Abstract

Breast cancer is the most prevalent cancer worldwide, and metastasis is the leading cause of death in cancer patients. Human monocyte chemoattractant protein-1 (MCP-1/CCL2) was isolated from the culture supernatants of not only mitogen-activated peripheral blood mononuclear leukocytes but also malignant glioma cells based on its in vitro chemotactic activity toward human monocytes. MCP-1 was subsequently found to be identical to a previously described tumor cell-derived chemotactic factor thought to be responsible for the accumulation of tumor-associated macrophages (TAMs), and it became a candidate target of clinical intervention; however, the role of TAMs in cancer development was still controversial at the time of the discovery of MCP-1. The in vivo role of MCP-1 in cancer progression was first evaluated by examining human cancer tissues, including breast cancers. Positive correlations between the level of MCP-1 production in tumors and the degree of TAM infiltration and cancer progression were established.

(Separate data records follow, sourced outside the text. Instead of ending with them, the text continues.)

Lemma set_members_ok identity a m db db' :
  db_ok db → set_members identity a m db = Ok db' → db_ok db'.
Proof. unfold set_members. intros Hok Ht. split_all; by apply admin_set_members_ok. Qed.

Lemma handle_request_ok env identity r db :
  db_ok db → db_ok (r_db (handle_request env identity r db)).
Proof.
  intros Hok. destruct r; simpl.
  - by apply commit_ok; [apply create_app_tx_ok|].
  - by apply commit_ok; [apply update_app_tx_ok|].
  - by apply commit_ok; [apply delete_app_tx_ok|].
  - by apply commit_ok; [apply create_device_tx_ok|].
  - by apply commit_ok; [apply update_device_tx_ok|].
  - by apply commit_ok; [apply delete_device_tx_ok|].
  - apply admin_response_ok; [done|]. intros db'. by apply transfer_ok.
  - apply admin_response_ok; [done|]. intros db'. by apply cancel_ok.
  - apply admin_response_ok; [done|]. intros db'. by apply accept_ok.
  - apply admin_response_ok; [done|]. intros db'. by apply set_members_ok.
Qed.

Lemma reachable_db_ok db : reachable db → db_ok db.
Proof.
  induction 1; [apply empty_db_ok|by apply handle_request_ok|by apply db_ok_outbox].
Qed.

(** C3: in every reachable state the registry is consistent: aliases point to
    existing objects, devices belong to existing applications, an object is
    found under its own name by alias lookup, an object marked for deletion
    still has finalizers, and generations do not exceed revisions. *)
Theorem registry_consistent db : reachable db →
  db_ok db ∧
  (∀ n, is_Some (applications db !! n) →
     AppAccessor.lookup n db = AppAccessor.get n db) ∧
  (∀ a n, is_Some (devices db !! (a, n)) →
     DevAccessor.lookup a n db = DevAccessor.get a n db).
Proof.
  intros Hr%reachable_db_ok. split; [done|]. split.
  - intros n [row Hn]. unfold AppAccessor.lookup. by rw (ok_app_name _ Hr _ _ Hn).
  - intros a n [row Hn]. unfold DevAccessor.lookup. by rw (ok_dev_name _ Hr _ _ _ Hn).
Qed.

(** ** Case analysis of the updating handlers *)

Lemma update_device_tx_inv env identity d db db' evs :
  update_device_tx instance env identity d db = Ok (db', evs) →
  let k := (Reg.d_application d, Reg.d_name d) in
  ∃ dev al app row,
    device_to_entity d = Ok (dev, al) ∧
    AppAccessor.get (Reg.d_application d) db = Some app ∧
    authorize app identity Permission.Write = Allow ∧
    devices db !! k = Some row ∧
    expects (Reg.d_uid d) (dr_uid row) ∧
    expects (Reg.d_resource_version d) (dr_resource_version row) ∧
    let current := DevAccessor.from_row k.1 k.2 row in
    let dev1 := Dev.set_deletion (dr_deletion_timestamp row) dev in
    (is_Some (dr_deletion_timestamp row) ∧ Reg.d_finalizers d = [] ∧ evs = None ∧
       ∃ db1, DevAccessor.delete k.1 k.2 db = Ok db1 ∧ check_clean_app instance env k.1 db1 = Ok db') ∨
    (diff_paths current dev1 = [] ∧ evs = None ∧ db' = db) ∨
    (∃ dev2 r db1, diff_paths current dev1 ≠ [] ∧
       advance_from (diff_paths current dev1) current dev1 = (dev2, Ok r) ∧
       DevAccessor.update (env_version env) dev2 (Some al) db = Ok db1 ∧
       let events := new_device instance k.1 k.2 (uuid_to_string (dr_uid row)) r
         (diff_paths current dev1) in
       evs = Some events ∧ db' = send_to_outbox (env_now env) events db1).
Proof.
  intros Htx k. unfold update_device_tx in Htx.
  apply rbind_ok_inv in Htx as ([dev al] & He & Htx).
  destruct (device_to_entity_ok _ _ _ He) as (Hn & Ha & _ & _ & _ & Hf & _). rw Hn Ha in Htx.
  apply rbind_ok_inv in Htx as (app & Happ%ok_or_ok & Htx).
  apply rbind_ok_inv in Htx as ([] & Hau%ensure_with_ok & Htx).
  apply rbind_ok_inv in Htx as (current & Hcur%ok_or_ok%dev_get_some & Htx).
  destruct Hcur as (row & Hrow & ->).
  apply rbind_ok_inv in Htx as (c & [Hu Hv]%check_versions_ok & Htx).
  exists dev, al, app, row. split_and!; try done. cbn zeta in Htx |- *.
  destruct (_ && _) eqn:Hdel.
  - apply andb_true_iff in Hdel as [Hd1%bool_decide_eq_true Hd2%bool_decide_eq_true].
    apply rbind_ok_inv in Htx as (db1 & Hdb1 & Htx).
    apply rbind_ok_inv in Htx as (db2 & Hdb2 & [= <- <-]). simpl in Hd2. left. split_and!; try done.
    + congruence.
    + eauto.
  - case_bool_decide; [right; left; by simplify_eq|]. right; right.
    destruct (advance_from _ _ _) as [dev2 [r|e]] eqn:Hadv; [|done].
    apply rbind_ok_inv in Htx as (db1 & Hdb1 & [= <- <-]).
    destruct (DevAccessor.update _ dev2 _ db) eqn:Hup; [|done]. simplify_eq/=. eauto 10.
Qed.

Lemma perform_update_app_inv env identity app al eu ev db db' events :
  perform_update_app instance env identity app al eu ev db = Ok (db', events) →
  ∃ row, applications db !! App.name app = Some row ∧
    let current := AppAccessor.from_row (App.name app) row in
    let app1 := App.set_deletion (ar_deletion_timestamp row) app in
    (∀ i, identity = Some i → authorize current i Permission.Write = Allow) ∧
    expects eu (ar_uid row) ∧ expects ev (ar_resource_version row) ∧
    ((is_Some (ar_deletion_timestamp row) ∧ App.finalizers app = [] ∧ events = [] ∧
       AppAccessor.delete (App.name app) db = Ok db') ∨
     (diff_paths current app1 = [] ∧ events = [] ∧ db' = db) ∨
     (∃ app2 r, diff_paths current app1 ≠ [] ∧
        advance_from (diff_paths current app1) current app1 = (app2, Ok r) ∧
        AppAccessor.update_data (env_version env) app2 al db = Ok db' ∧
        events = new_app instance (App.name app2) (uuid_to_string (App.uid app2)) r
          (diff_paths current app1))).
Proof.
  intros Hp. unfold perform_update_app in Hp.
  apply rbind_ok_inv in Hp as (current & Hcur%ok_or_ok%app_get_some & Hp).
  destruct Hcur as (row & Hrow & ->).
  apply rbind_ok_inv in Hp as ([] & Hau & Hp).
  apply rbind_ok_inv in Hp as (c & [Hu Hv]%check_versions_ok & Hp).
  exists row. split; [done|]. cbn zeta in Hp |- *. split_and!; try done.
  { intros i ->. by apply ensure_with_ok in Hau. }
  destruct (_ && _) eqn:Hdel.
  - apply andb_true_iff in Hdel as [Hd1%bool_decide_eq_true Hd2%bool_decide_eq_true].
    apply rbind_ok_inv in Hp as (db1 & Hdb1 & [= <- <-]). by left.
  - case_bool_decide; [right; left; by simplify_eq|]. right; right.
    destruct (advance_from _ _ _) as [app2 [r|e]] eqn:Hadv; [|done].
    apply rbind_ok_inv in Hp as (db1 & Hdb1 & [= <- <-]).
    destruct (AppAccessor.update_data _ app2 _ db) eqn:Hup; [|done]. simplify_eq/=. eauto 10.
Qed.

(** ** Events *)

(** The events of one transaction are about one object. *)
Definition one_object (events : list Event.t) : Prop :=
  ∃ u, ∀ e, e ∈ events → Event.uid e = u.

Lemma new_app_elem i a u r ps e :
  e ∈ new_app i a u r ps → Event.uid e = u ∧ Event.revision e = r.
Proof.
  unfold new_app, new_change. destruct ps.
  - by intros ->%list_elem_of_singleton.
  - by intros (p & -> & _)%list_elem_of_fmap.
Qed.
Section Reader.
Context {K : Type} `{Key K}.

Record Entry := mkEntry { e_key : K; e_ts : Z; e_rev : Z }.

(** One turn of the loop of [fetch]: the time of the database, whether the query could be
    made, and whether the acknowledgement of an unreadable key was. *)
Record Turn := mkTurn { tn_now : Z; tn_query : bool; tn_ack : bool }.

(** The statement fails, or is carried out; the reader goes on either way. *)
Definition try_ack (up : bool) (key : string) (ts rev : Z) (q : Queue) : Queue :=
  if up then do_ack key ts rev q else q.

(** [InnerReader::fetch]: rows whose key cannot be read are acknowledged (and so removed) on
    the way, and looked at again if that failed; an error of the query ends it.  [fuel]
    bounds the number of turns, of which there may be any number. *)
Fixpoint fetch (turns : nat → Turn) (fuel i : nat) (q : Queue) : option (Queue * result (option Entry) unit) :=
  match fuel with
  | 0 => None
  | S fuel =>
      let turn := turns i in
      if negb (tn_query turn) then Some (q, Err tt)
      else
        match next_due (tn_now turn) q with
        | None => Some (q, Ok None)
        | Some (key, row) =>
            match from_string key with
            | Ok k => Some (q, Ok (Some (mkEntry k (q_ts row) (q_rev row))))
            | Err _ => fetch turns fuel (S i) (try_ack (tn_ack turn) key (q_ts row) (q_rev row) q)
            end
        end
  end.

(** [InnerReader::next]: fetch until there is an entry, or the reader was dropped; the turns
    of the [j]-th fetch are [rounds j]. *)
Fixpoint next (running : nat → bool) (rounds : nat → nat → Turn) (limit fuel j : nat) (q : Queue)
    : option (Queue * option Entry) :=
  match fuel with
  | 0 => None
  | S fuel =>
      if running j then
        match fetch (rounds j) limit 0 q with
        | Some (q, Ok (Some entry)) => Some (q, Some entry)
        | Some (q, _) => next running rounds limit fuel (S j) q
        | None => None
        end
      else Some (q, None)
  end.

(** [InnerReader::ack] *)
Definition ack (up : bool) (entry : Entry) (q : Queue) : Queue :=
  try_ack up (to_string (e_key entry)) (e_ts entry) (e_rev entry) q.

(** One turn of the worker loop, after the handler returned: reschedule, acknowledge, or
    leave the row; [add_up] and [ack_up] tell whether the statements could be made. *)
Definition worker_done (add_up ack_up : bool) (utc now : Z) (entry : Entry) (r : result (option (K * Z)) unit)
    (q : Queue) : Queue :=
  match r with
  | Ok (Some (rt, after)) =>
      if add_up then ack ack_up entry (insert utc now (to_string rt) after q) else q
  | Ok None => ack ack_up entry q
  | Err _ => q
  end.
End Reader.
Arguments Entry K : clear implicits.

(** ** Processing *)

Inductive ReconcileError : Type :=
| Permanent (msg : string)
| Temporary (msg : string).

Inductive OperationOutcome : Type :=
| Complete
| RetryNow
| RetryLater (delay : Z).

Definition retry (delay : option Z) : OperationOutcome :=
  match delay with
  | Some delay => if negb (delay =? 0)%Z then RetryLater delay else RetryNow
  | None => RetryNow
  end.

Definition MAX_RETRIES : nat := 10.

(** [InnerBaseController::process]: [attempt i] is the outcome of the [i]-th
    run of the operation. *)
Fixpoint process_loop {K} (attempt : nat → result OperationOutcome ReconcileError) (key : K)
    (fuel retries : nat) : option (result (option (K * Z)) unit) :=
  match fuel with
  | 0 => None
  | S fuel =>
      match attempt retries with
      | Ok Complete | Err (Permanent _) => Some (Ok None)
      | Ok RetryNow | Err (Temporary _) =>
          let retries := S retries in
          if (MAX_RETRIES <? retries)%nat then Some (Ok (Some (key, 0%Z)))
          else process_loop attempt key fuel retries
      | Ok (RetryLater delay) => Some (Ok (Some (key, delay)))
      end
  end.
Theorem ditto_device_ready_sound app device l cs st :
  cs_status (ready_state (update CONDITION_RECONCILED st (progress_conditions
    (run (ditto_device_steps ditto inject_token base debug app) cs (device, l))))) = Some true →
  DITTO_FINALIZER ∈ Reg.d_finalizers device ∧
  ∃ l', requested ditto base is_success_code (thing_request (ThingCreateOrUpdate (thing_of app device))) l l'.
Proof.
  intros (c' & cs' & Hrun)%ready_complete; [|by_decide|by_decide].
  apply run_cons_complete in Hrun as ([a1 l0] & cs1 & Hfin & Hrun).
  apply has_finalizer_continue, ensure_first_false in Hfin as [[Ha Hin]%ensure_device_finalizer_false Hl].
  simpl in Ha, Hin, Hl. subst a1 l0.
  apply run_cons_complete in Hrun as ([a2 l2] & cs2 & [_ Hput]%calling_continue & _).
  apply put_ok in Hput. eauto.
Qed.

(** Every reconciliation of a device replaces its thing by one without attributes
    and features. *)
Theorem thing_is_replaced app device l l' :
  create_thing ditto inject_token base debug app device l = (l', Ok tt) →
  ∃ url, l' = l ++ [mkDCall HttpPut url AdminProvider (Some (json_object
    [("thingId", Str (Reg.a_name app +:+ ":" +:+ Reg.d_name device));
     ("policyId", Str (Reg.a_name app +:+ ":default"))]))].
Proof. intros (url & a & _ & -> & _)%put_ok. by exists url. Qed.

(** The generation a failed device is said to have been observed at is that of its
    application. *)
Theorem device_recover_generation message app device device' :
  (∀ s d d', set_ditto_status s d = Ok d' → ditto_status (d' : Reg.Device) = Some (Ok s)) →
  (∀ cs (d d' : Reg.Device), set_all_conditions cs d = Ok d' → ditto_status d' = ditto_status d) →
  ditto_device_recover message (app, device) = Ok device' →
  ∃ cs, ditto_status device' = Some (Ok (mkDittoStatus (Reg.a_generation app) cs)).
Proof.
  intros Hset Hkeep. unfold ditto_device_recover, ditto_recover, ditto_finish, update_section. cbn [fst snd].
  set (cs := update CONDITION_RECONCILED _ _). intros Hrec. exists cs.
  destruct (ditto_status device) as [[s|e]|]; simpl in Hrec; [|done|].
  all: destruct (set_ditto_status _ device) as [d|] eqn:Hs; simpl in Hrec; [|done]; apply Hset in Hs.
  all: destruct (all_conditions d) as [[c|e]|]; simpl in Hrec; [|done|].
  all: destruct (set_all_conditions _ d) eqn:Hc; simpl in Hrec; [|done]; injection Hrec as <-; rw (Hkeep _ _ _ Hc).
  all: done.
Qed.
End Reconciled.

(** ** Confinement *)

Lemma collect_elem {A B} (f : A → result B ReconcileError) l bs b :
  collect f l = Ok bs → b ∈ bs → ∃ a, a ∈ l ∧ f a = Ok b.
Proof.
  revert bs. induction l as [|a l IH]; intros bs; simpl.
  - intros [= <-] ?%elem_of_nil. done.
  - intros (b0 & Hb0 & (bs0 & Hbs0 & [= <-])%rbind_ok_inv)%rbind_ok_inv [->|Hin]%elem_of_cons.
    + exists a. split; [by left|done].
    + destruct (IH bs0) as (a' & ? & ?); [done..|]. exists a'. split; [by right|done].
Qed.

Section Confined.
Context `{T : Text} `{DittoSetup}.

(** The inbound connection of an application reads a topic of events exactly if it is
    its own, and lets in only what concerns the things of its namespace. *)
Theorem ditto_inbound_confined `{!TextLaws T} app ingress kafka c b :
  inbound_connection_definition app ingress kafka = Ok c →
  has_char "\" (Reg.a_name app) = false → has_char "\" b = false →
  (md5_hex (Reg.a_name app) = md5_hex b → Reg.a_name app = b) →
  ((∃ s, s ∈ cn_sources c ∧ make_topic KEvents b ∈ so_addresses s) ↔ Reg.a_name app = b) ∧
  (∀ s, s ∈ cn_sources c → en_filters (so_enforcement s) = [Reg.a_name app +:+ ":{{ thing:name }}"]) ∧
  cn_targets c = [].
Proof.
  intros (o & _ & [= <-])%rbind_ok_inv Ha Hb Hmd5. cbn [cn_sources cn_targets]. split_and!; [|by intros s ->%list_elem_of_singleton|done].
  split.
  - intros (s & ->%list_elem_of_singleton & Heq%list_elem_of_singleton). by eapply events_topic_inj.
  - intros <-. eexists. split; by left.
Qed.

(** Everything the outbound connection subscribes to is restricted to the namespace of
    the application, and no address has more slashes than the one before the ID. *)
Theorem ditto_outbound_confined app exporter c t :
  outbound_connection_definition app exporter = Ok c → t ∈ cn_targets c →
  (∃ topic, has_char "/" topic = false ∧ ta_address t = topic +:+ "/{{ thing:id }}") ∧
  (∀ topic, topic ∈ ta_topics t → ∃ rest query, "namespace" ∉ rest.*1 ∧
    urlencode (("namespace", Reg.a_name app) :: rest) = Ok query ∧ topic = "_/_/things/twin/events?" +:+ query) ∧
  cn_sources c = [].
Proof.
  intros (targets & Ht & (o & _ & [= <-])%rbind_ok_inv)%rbind_ok_inv Hin. cbn [cn_targets cn_sources] in *.
  destruct (collect_elem _ _ _ _ Ht Hin) as (target & _ & Htarget).
  unfold outbound_connection_target in Htarget. destruct (has_char "/" (et_topic target)) eqn:Hslash; [done|].
  apply rbind_ok_inv in Htarget as (topics & Htopics & Htarget).
  destruct (mapping_definitions_outbound (et_mode target)) as [pm hm]. injection Htarget as <-. cbn [ta_address ta_topics].
  split_and!; [by eexists| |done]. intros topic Htopic.
  destruct (collect_elem _ _ _ _ Htopics Htopic) as ([extra filter] & _ & (q & Hq & [= <-])%rbind_ok_inv).
  unfold subscription_query in Hq. simpl in Hq.
  match type of Hq with context [urlencode (_ :: ?r)] => exists r, q; destruct (urlencode (_ :: r)) eqn:Hu end; [|done].
  injection Hq as ->. split_and!; [|done..]. destruct extra, filter; simpl; set_solver.
Qed.
End Confined.

(** The two connections of an application, and those of different applications, have
    different IDs; [kafka-drogue-] and [drogue-out-] differ in the first character. *)
Theorem connection_id_inj t t' app app' :
  connection_id t app = connection_id t' app' ↔ t = t' ∧ Reg.a_name app = Reg.a_name app'.
Proof.
  split; [|by intros [-> Hn]; destruct t'; simpl; rw Hn].
  destruct t, t'; simpl; intros Heq; try done; split; try done.
  - by apply (str_app_inj "kafka-drogue-" "kafka-drogue-") in Heq as [_ ?].
  - by apply (str_app_inj "drogue-out-" "drogue-out-") in Heq as [_ ?].
Qed.

(** The tests of the source. *)
Example drop_dot_colon_test : drop_dot_colon "kafka.svc.:9092" = "kafka.svc:9092".
Proof. reflexivity. Qed.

The contribution of MCP-1 to the growth of primary tumors and metastasis to the lung, bone, and brain was examined in mouse breast cancer models. The results of these studies strongly suggested that MCP-1 is a promoter of breast cancer metastasis to the lung and brain but not bone. Potential mechanisms of MCP-1 production in the breast cancer microenvironment have also been reported. In the present manuscript, we review studies in which the role of MCP-1 in breast cancer development and progression and the mechanisms of its production were examined and attempt to draw a consensus and discuss the potential use of MCP-1 as a biomarker for diagnosis.